論語(ろんご)で温故知新(おんこちしん)(16)


【訳(やく)】

 先生(孔子(こうし))が言われた。修行(しゅぎょう)というものは、たとえば山を築(きず)くようなものだ。土運びを、あと一杯(いっぱい)というところで止(や)めたら、目標の山は完成しない。その責任(せきにん)は誰(だれ)でもない、自分にあるのだよ。


「あと一息」のところが大事なんだ

 マラソンでも登山でも、あるいは勉強でも「あと、もう一息」というところが一番苦しいものです。しかし、そこが大事な分かれ道だということです。


 ◆山を為(つく)る◆

 目標がはっきりしているとき、はじめは誰も「やる気」をもって取り組みます。しかし、このやる気が最後まで続くかというと、必ずしもそうではありません。

 なぜでしょう? おそらくそれは、「やらされている」あるいは「苦手(にがて)な作業」ではありませんか? 学校の勉強に例えてみましょう。おそらく、誰にも得意(とくい)・不得意(ふとくい)がありますね。得意な科目なら、あと一息ということが気になりません。

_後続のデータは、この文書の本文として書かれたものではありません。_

(* ===== verification/Probability.v ===== *)
(** * Probability estimation

    The two [calculate_probabilities] functions of the repository:
    - [Laplace] (amazigh/pipeline.py): add-one smoothing and the negative
      logarithm of the smoothed ratio;
    - [MLE] (ngrams_tp.py): the unsmoothed relative frequency, with [0.0]
      when the context has no count.

    A Python [float] that is the quotient of two integers is modelled by the
    exact rational; the logarithm is an operation of the interface [NegLog],
    which the file [Score] implements over the real numbers and this file
    implements symbolically, so that tables can be evaluated. *)

From stdpp Require Import prelude.
From Stdlib Require Import QArith.
From S2P Require Import Prelude PyStr Counter Ngrams.

#[local] Open Scope Z_scope.

(** ** Division and logarithm *)

#[export] Instance Qlt_decision : RelDecision Qlt := λ x y,
  match Qlt_le_dec x y with
  | left Hlt => left Hlt
  | right Hle => right (Qle_not_lt _ _ Hle)
  end.

(** [a / b] on integers: true division, [ZeroDivisionError] on [b = 0]. *)
Definition true_div (a b : Z) : result Q :=
  if decide (b = 0) then Raise ZeroDivisionError
  else Ok (inject_Z a / inject_Z b)%Q.

(** [-log(x)] of the [math] module: [ValueError] unless [x] is positive.
    The laws are what the estimator relies on. *)
Class NegLog (F : Type) := {
  neg_log : Q → result F;
  neg_log_pos q : (0 < q)%Q → is_ok (neg_log q);
  neg_log_domain q : (q <= 0)%Q → neg_log q = Raise ValueError;
}.

(** The symbolic implementation: [NegLn q] stands for [-ln q]. *)
Inductive score : Set := NegLn (q : Q).

Definition sym_neg_log (q : Q) : result score :=
  if decide (0 < q)%Q then Ok (NegLn (Qred q)) else Raise ValueError.

Lemma sym_neg_log_pos q : (0 < q)%Q → is_ok (sym_neg_log q).
Proof. intros. unfold sym_neg_log. rewrite decide_True by done. apply is_ok_Ok. Qed.

Lemma sym_neg_log_domain q : (q <= 0)%Q → sym_neg_log q = Raise ValueError.
Proof.
  intros. unfold sym_neg_log. rewrite decide_False; [done|]. by apply Qle_not_lt.
Qed.

#[export] Instance symbolic_neg_log : NegLog score :=
  {| neg_log := sym_neg_log;
     neg_log_pos := sym_neg_log_pos;
     neg_log_domain := sym_neg_log_domain |}.

(** ** Arithmetic of integer ratios *)

Lemma true_div_Ok a b : b ≠ 0 → true_div a b = Ok (inject_Z a / inject_Z b)%Q.
Proof. intros. unfold true_div. by rewrite decide_False. Qed.

Lemma true_div_zero a : true_div a 0 = Raise ZeroDivisionError.
Proof. done. Qed.

Lemma Qdiv_Z (a b : Z) : 0 < b → (inject_Z a / inject_Z b == a # Z.to_pos b)%Q.
Proof.
  intros Hb. unfold Qdiv, Qinv, inject_Z, Qmult, Qeq. simpl.
  destruct b as [|p|p]; try lia. simpl. lia.
Qed.

Lemma Qdiv_Z_bounds (a b : Z) :
  0 ≤ a ≤ b → 0 < b → (0 <= inject_Z a / inject_Z b <= 1)%Q.
Proof.
  intros Ha Hb. rewrite Qdiv_Z by done. unfold Qle. simpl.
  rewrite Z2Pos.id by done. lia.
Qed.

Lemma Qdiv_Z_pos (a b : Z) : 0 < a → 0 < b → (0 < inject_Z a / inject_Z b)%Q.
Proof. intros Ha Hb. rewrite Qdiv_Z by done. unfold Qlt. simpl. lia. Qed.

Lemma Qdiv_Z_gt_1 (a b : Z) : 0 < b → (1 < inject_Z a / inject_Z b)%Q ↔ b < a.
Proof.
  intros Hb. rewrite Qdiv_Z by done. unfold Qlt. simpl.
  rewrite Z2Pos.id by done. lia.
Qed.

(** ** Policy A: add-one smoothing, negative log-probability *)

Module Laplace.
Section laplace.
Context `{EqDecision T} `{NegLog F}.

(** The smoothed ratio of one entry:
    [(count + 1) / (prefix_count + vocab_size)]. *)
Definition smoothed (lower_counts : dict (list T) Z) (ngram : list T) (count : Z)
  : result Q :=
  let vocab_size := len lower_counts in
  let prefix := but_last ngram in
  prefix_count ←
    (if dict_mem lower_counts prefix then dict_getitem lower_counts prefix
     else Ok 0);
  true_div (count + 1) (prefix_count + vocab_size).

(** pipeline.py, [calculate_probabilities]. *)
Definition calculate_probabilities (ngram_counts lower_counts : dict (list T) Z)
  : result (dict (list T) F) :=
  let vocab_size := len lower_counts in
  foldM (λ probabilities '(ngram, count),
           let prefix := but_last ngram in
           prefix_count ←
             (if dict_mem lower_counts prefix
              then dict_getitem lower_counts prefix else Ok 0);
           prob ← true_div (count + 1) (prefix_count + vocab_size);
           s ← neg_log prob;
           Ok (dict_set probabilities ngram s))
        [] ngram_counts.

(** What the loop body computes for one item. *)
Definition entry (lower_counts : dict (list T) Z) (kv : list T * Z) : result F :=
  prob ← smoothed lower_counts kv.1 kv.2; neg_log prob.

End laplace.

Section laplace_lemmas.
Context `{EqDecision T} `{NegLog F}.
Implicit Types (nc lower : dict (list T) Z) (g : list T) (c : Z).

Lemma smoothed_eq lower g c :
  smoothed lower g c
  = true_div (c + 1) (dict_get_default lower (but_last g) 0 + len lower).
Proof. unfold smoothed. by rewrite dict_getitem_guarded. Qed.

 一方、不得意な科目はどうでしょう。仕方なくやっている勉強では、時間の割(わり)にあまり身につきません。“中途半端(ちゅうとはんぱ)”ということになります。論語では、これはやらなかったのとあまり違(ちが)わないというのです。きびしいですね。


 ◆吾(わ)が止(や)む◆

 「仕方なしであろうが、何であろうが途中(とちゅう)で止めたのは自分だろう」というのです。止めた理由をいくら弁解(べんかい)したところで、仕方がありません。それではどうしたらいいのでしょう? 得意な分野を伸(の)ばすのも、苦手な分野を補(おぎな)うのも「もうちょっと主義(しゅぎ)」でいいのだと孔子は教えています。

 すなわち、得意な分野は高めに目標を設定(せってい)し、苦手な分野は目標を低めに設定すればどうでしょう。それなら「もうちょっとがんばろう」という気にならないかな。失敗するのはこの逆(ぎゃく)をするからでしょう。あるいは、みな同じ高さの目標にしてはいないかな?

 「あと一息」というところが、とても大事なんだと論語は教えます。